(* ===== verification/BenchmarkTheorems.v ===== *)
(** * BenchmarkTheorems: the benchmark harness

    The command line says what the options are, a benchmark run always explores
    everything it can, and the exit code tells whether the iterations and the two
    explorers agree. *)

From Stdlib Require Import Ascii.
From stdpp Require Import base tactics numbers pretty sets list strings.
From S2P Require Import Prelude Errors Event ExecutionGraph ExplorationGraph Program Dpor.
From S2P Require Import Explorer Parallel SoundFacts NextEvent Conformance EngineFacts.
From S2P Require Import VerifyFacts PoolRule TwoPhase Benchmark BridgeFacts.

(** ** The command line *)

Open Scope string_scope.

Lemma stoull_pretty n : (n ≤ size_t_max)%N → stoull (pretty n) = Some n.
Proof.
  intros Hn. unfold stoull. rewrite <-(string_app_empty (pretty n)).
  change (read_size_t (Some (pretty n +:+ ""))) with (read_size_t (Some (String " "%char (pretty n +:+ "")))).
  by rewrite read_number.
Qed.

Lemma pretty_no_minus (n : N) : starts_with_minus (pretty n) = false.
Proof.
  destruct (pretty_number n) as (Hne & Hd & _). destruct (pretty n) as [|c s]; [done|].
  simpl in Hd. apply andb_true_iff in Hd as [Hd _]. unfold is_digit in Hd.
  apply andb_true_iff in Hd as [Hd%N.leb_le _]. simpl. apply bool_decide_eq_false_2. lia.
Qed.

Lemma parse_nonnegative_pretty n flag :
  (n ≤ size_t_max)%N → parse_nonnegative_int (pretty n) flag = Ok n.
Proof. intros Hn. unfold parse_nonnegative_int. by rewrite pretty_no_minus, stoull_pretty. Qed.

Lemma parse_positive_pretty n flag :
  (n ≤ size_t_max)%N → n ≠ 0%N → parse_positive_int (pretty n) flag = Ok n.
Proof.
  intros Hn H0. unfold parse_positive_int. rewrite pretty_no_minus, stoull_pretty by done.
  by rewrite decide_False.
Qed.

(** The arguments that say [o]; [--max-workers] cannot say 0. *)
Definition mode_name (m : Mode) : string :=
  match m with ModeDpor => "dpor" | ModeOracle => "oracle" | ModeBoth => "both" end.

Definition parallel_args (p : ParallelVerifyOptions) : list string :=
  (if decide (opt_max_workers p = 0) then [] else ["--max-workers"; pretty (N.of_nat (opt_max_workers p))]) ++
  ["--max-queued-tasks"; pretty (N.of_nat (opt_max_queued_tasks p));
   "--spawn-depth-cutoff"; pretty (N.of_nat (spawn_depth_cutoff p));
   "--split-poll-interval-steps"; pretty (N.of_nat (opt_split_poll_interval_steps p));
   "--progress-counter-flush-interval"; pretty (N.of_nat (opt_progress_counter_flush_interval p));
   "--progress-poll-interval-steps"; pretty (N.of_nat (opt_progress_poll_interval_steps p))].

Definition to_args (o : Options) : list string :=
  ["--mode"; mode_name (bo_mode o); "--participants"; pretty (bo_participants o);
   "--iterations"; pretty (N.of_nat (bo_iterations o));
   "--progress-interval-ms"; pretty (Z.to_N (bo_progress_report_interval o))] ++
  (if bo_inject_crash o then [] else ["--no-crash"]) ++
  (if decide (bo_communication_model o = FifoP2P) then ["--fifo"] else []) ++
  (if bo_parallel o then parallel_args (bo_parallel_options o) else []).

● ● ● ●

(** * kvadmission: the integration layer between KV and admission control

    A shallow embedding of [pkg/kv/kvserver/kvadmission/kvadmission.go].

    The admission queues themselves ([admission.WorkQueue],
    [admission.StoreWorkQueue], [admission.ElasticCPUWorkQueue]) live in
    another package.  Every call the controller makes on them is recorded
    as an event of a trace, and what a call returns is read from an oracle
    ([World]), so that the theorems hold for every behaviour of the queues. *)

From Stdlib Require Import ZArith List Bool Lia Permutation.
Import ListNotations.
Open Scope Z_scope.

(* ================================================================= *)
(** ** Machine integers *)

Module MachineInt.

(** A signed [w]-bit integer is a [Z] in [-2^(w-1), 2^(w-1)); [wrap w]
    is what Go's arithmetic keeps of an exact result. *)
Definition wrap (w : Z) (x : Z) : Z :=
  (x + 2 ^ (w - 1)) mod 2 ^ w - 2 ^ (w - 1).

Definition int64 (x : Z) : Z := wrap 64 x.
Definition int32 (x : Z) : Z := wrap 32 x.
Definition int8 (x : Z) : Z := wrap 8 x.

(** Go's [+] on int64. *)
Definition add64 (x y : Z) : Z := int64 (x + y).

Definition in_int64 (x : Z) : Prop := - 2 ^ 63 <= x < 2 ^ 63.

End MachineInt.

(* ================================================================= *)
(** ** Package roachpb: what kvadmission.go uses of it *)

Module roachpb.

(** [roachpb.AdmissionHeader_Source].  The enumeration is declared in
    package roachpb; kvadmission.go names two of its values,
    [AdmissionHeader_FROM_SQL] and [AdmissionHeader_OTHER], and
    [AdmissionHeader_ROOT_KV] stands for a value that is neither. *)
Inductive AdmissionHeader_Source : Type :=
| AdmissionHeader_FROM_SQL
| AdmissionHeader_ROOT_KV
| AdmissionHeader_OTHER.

● ● ● ●

What you should do —
Please say how many lines in the records contain the word "Definition", and give only that number.

Answer for this exercise —
9